Task objective: Please give back only the lines below from the one containing "unfold wp at" to the one containing "intros kp _.", each repeated word for word, both ends included.

::: Dataset records

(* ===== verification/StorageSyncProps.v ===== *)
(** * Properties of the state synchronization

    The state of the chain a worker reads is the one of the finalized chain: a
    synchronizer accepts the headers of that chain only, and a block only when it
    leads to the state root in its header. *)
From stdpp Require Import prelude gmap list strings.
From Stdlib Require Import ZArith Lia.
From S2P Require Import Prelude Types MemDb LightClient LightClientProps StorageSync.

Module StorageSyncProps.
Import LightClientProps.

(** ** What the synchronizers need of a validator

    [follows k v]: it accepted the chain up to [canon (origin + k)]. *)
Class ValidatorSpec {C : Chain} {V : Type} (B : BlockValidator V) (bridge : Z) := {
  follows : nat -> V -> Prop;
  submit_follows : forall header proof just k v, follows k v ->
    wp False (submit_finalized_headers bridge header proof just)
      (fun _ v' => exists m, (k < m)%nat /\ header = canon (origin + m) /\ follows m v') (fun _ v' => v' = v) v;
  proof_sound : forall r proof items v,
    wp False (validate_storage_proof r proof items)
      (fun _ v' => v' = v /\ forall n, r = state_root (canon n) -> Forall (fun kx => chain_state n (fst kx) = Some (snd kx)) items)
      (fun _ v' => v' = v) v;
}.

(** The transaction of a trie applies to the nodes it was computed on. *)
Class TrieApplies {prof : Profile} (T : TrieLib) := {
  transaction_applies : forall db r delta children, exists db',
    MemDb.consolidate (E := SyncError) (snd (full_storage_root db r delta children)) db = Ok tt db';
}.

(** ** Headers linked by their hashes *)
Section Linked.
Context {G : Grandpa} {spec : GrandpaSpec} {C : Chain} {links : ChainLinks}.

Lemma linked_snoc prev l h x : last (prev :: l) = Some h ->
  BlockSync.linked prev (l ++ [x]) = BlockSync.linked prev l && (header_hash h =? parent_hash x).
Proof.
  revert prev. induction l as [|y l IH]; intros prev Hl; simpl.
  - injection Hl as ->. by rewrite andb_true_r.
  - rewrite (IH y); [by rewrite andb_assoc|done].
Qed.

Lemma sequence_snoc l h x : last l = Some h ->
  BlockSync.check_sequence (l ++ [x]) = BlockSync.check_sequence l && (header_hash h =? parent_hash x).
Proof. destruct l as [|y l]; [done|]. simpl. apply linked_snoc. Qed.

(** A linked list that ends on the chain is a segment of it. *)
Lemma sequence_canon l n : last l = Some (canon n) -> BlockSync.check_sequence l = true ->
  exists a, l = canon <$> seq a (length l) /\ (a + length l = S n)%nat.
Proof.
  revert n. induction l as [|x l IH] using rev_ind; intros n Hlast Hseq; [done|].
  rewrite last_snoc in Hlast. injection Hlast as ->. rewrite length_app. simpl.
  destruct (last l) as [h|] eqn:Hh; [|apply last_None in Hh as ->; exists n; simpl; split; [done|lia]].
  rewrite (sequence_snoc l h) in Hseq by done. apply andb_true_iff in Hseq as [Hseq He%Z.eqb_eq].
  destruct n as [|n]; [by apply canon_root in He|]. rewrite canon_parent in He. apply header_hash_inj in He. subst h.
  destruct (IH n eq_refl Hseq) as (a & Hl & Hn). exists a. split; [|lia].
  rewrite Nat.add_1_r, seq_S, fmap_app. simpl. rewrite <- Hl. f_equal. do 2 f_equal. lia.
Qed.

::::::
::: Dataset records

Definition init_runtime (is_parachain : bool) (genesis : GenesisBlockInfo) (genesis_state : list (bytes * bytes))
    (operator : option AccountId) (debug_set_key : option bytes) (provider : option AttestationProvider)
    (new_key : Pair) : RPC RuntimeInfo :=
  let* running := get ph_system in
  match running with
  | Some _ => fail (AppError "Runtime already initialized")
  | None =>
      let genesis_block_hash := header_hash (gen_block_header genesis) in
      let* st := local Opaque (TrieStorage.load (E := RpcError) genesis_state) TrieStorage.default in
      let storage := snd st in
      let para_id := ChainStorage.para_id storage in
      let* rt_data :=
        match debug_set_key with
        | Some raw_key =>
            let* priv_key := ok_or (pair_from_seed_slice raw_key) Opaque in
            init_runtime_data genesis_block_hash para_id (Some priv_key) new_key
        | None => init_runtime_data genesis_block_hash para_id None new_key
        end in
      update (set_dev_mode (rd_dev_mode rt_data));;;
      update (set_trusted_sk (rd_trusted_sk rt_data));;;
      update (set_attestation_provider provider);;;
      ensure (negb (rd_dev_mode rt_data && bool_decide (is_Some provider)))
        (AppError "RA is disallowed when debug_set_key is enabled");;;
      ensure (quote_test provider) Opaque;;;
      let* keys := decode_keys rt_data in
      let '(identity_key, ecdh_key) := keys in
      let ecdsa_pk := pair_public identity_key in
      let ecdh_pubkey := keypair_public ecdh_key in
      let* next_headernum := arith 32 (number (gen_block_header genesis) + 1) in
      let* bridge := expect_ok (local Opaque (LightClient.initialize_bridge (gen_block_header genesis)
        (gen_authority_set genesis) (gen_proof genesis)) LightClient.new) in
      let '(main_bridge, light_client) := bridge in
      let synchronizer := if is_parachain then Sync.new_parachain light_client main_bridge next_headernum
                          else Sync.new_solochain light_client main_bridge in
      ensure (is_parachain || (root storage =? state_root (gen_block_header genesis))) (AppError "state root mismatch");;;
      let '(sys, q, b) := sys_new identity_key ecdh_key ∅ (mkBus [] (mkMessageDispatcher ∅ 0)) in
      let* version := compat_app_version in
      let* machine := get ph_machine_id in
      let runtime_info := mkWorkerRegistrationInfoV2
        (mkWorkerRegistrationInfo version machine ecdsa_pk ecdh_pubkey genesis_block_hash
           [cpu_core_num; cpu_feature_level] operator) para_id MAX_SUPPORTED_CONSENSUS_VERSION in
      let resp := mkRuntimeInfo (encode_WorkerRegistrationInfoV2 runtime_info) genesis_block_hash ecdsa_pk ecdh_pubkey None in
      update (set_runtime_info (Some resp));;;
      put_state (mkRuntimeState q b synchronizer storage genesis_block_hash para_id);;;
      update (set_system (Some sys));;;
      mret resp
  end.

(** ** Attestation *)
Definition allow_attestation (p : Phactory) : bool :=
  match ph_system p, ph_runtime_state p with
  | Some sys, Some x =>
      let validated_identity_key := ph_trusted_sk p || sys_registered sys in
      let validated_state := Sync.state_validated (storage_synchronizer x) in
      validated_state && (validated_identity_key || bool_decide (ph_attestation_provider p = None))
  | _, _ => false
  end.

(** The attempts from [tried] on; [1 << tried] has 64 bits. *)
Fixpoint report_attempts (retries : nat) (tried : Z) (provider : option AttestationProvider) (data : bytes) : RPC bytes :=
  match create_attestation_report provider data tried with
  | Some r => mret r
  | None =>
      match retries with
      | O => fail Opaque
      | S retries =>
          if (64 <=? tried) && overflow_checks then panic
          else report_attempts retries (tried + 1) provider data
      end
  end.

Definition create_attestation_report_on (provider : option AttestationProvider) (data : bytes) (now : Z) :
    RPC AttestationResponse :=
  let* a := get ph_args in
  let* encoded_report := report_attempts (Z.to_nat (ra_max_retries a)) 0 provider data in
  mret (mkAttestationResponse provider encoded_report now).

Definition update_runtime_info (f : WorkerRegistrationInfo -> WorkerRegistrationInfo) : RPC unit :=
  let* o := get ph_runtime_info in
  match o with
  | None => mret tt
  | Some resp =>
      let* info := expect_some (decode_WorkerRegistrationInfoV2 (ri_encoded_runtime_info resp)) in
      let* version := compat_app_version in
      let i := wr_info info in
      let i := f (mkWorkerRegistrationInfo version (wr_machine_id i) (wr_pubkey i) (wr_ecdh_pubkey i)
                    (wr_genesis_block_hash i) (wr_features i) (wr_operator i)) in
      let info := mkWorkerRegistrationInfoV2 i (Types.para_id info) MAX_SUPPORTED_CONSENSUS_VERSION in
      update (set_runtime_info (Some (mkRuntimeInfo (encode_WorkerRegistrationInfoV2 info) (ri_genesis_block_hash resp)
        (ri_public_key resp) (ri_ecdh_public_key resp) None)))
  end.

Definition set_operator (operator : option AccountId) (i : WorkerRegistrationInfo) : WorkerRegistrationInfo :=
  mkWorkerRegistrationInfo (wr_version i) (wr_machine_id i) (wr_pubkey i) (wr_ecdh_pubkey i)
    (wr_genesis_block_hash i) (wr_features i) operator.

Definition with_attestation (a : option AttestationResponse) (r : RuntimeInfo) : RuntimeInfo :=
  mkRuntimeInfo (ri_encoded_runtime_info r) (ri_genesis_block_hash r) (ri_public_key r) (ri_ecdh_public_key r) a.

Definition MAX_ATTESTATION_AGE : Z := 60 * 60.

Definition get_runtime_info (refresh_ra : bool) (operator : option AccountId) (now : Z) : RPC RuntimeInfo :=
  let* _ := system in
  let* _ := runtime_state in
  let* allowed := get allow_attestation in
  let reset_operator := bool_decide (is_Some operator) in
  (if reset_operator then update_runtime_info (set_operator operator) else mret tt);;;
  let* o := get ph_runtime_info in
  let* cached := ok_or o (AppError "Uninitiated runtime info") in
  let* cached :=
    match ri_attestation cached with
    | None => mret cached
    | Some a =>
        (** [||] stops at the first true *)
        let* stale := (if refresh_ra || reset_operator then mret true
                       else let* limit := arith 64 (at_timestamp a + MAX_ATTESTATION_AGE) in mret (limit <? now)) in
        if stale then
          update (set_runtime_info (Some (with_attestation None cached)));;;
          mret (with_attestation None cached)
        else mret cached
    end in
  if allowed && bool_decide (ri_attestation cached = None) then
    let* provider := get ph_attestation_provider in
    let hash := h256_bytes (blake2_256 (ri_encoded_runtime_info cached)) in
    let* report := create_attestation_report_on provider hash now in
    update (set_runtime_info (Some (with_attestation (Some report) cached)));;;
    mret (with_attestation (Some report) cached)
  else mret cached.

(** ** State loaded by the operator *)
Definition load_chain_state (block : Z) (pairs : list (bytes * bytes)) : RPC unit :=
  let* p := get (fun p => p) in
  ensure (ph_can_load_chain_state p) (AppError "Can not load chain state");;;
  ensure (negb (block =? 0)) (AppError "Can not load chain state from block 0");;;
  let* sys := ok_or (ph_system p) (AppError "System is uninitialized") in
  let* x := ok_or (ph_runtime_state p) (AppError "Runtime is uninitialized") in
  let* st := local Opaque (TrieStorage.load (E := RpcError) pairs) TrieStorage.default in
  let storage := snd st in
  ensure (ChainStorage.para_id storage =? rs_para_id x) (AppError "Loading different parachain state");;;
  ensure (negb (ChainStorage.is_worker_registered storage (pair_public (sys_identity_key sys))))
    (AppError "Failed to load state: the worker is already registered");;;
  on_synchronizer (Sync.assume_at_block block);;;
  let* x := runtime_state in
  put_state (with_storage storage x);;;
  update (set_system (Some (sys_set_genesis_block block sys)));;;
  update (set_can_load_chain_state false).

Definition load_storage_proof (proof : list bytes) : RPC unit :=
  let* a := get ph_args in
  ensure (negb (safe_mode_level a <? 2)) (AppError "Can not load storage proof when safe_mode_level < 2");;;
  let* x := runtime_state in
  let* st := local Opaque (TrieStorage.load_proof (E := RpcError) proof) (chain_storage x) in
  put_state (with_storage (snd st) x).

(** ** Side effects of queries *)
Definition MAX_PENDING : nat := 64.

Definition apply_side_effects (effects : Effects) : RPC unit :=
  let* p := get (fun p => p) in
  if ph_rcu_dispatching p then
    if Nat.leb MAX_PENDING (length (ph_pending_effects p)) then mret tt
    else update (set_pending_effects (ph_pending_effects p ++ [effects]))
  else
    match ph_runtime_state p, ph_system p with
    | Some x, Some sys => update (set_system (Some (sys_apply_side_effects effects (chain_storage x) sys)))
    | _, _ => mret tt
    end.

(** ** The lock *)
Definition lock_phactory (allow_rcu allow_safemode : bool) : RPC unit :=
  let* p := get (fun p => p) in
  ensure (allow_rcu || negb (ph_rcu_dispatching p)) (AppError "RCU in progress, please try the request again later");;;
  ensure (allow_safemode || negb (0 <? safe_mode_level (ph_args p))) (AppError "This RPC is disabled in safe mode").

::::::
::: Dataset records

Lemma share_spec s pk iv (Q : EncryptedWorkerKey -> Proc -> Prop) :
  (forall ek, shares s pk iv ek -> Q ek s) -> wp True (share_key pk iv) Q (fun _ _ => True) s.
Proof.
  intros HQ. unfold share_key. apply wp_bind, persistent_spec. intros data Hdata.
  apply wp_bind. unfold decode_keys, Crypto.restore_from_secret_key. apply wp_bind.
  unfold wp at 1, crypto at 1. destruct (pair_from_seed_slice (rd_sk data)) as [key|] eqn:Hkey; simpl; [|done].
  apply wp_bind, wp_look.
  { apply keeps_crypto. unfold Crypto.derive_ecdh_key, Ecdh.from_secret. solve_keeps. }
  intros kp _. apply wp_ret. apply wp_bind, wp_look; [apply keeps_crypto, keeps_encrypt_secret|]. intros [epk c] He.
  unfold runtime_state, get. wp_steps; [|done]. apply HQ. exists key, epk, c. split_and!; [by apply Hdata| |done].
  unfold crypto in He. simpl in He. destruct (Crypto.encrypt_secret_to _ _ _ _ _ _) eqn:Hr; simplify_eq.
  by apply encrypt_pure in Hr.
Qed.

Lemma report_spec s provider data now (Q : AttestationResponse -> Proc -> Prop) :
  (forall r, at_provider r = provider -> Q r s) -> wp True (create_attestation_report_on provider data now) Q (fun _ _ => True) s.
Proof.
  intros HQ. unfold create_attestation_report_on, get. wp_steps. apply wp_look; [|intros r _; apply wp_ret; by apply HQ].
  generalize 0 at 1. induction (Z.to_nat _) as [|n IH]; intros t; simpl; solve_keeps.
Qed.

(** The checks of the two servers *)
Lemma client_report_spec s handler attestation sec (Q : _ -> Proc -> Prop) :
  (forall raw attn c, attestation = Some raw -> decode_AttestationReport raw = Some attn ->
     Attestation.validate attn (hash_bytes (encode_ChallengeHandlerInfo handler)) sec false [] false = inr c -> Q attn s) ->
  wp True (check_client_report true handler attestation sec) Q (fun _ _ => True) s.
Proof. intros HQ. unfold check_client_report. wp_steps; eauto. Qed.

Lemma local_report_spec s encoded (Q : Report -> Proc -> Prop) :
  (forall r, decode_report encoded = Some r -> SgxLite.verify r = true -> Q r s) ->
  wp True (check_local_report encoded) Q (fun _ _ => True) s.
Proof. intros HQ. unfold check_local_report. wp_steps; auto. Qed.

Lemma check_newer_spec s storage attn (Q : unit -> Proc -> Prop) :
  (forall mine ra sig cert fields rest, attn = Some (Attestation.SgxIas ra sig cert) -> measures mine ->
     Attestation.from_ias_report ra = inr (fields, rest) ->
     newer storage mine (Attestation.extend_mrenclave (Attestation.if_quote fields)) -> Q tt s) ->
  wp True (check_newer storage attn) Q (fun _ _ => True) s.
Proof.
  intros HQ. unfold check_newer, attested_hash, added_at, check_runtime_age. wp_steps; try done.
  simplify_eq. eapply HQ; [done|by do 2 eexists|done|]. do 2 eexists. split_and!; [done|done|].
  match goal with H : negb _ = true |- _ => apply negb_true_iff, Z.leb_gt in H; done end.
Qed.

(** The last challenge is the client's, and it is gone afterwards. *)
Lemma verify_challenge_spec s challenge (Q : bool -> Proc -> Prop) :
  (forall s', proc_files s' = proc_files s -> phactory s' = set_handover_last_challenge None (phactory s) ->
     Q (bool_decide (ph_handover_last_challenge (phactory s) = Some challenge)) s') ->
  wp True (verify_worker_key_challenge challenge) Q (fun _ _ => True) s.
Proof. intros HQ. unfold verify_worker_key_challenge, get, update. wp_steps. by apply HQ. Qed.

::::::

Result of the exercise:
  unfold wp at 1, crypto at 1. destruct (pair_from_seed_slice (rd_sk data)) as [key|] eqn:Hkey; simpl; [|done].
  apply wp_bind, wp_look.
  { apply keeps_crypto. unfold Crypto.derive_ecdh_key, Ecdh.from_secret. solve_keeps. }
  intros kp _. apply wp_ret. apply wp_bind, wp_look; [apply keeps_crypto, keeps_encrypt_secret|]. intros [epk c] He.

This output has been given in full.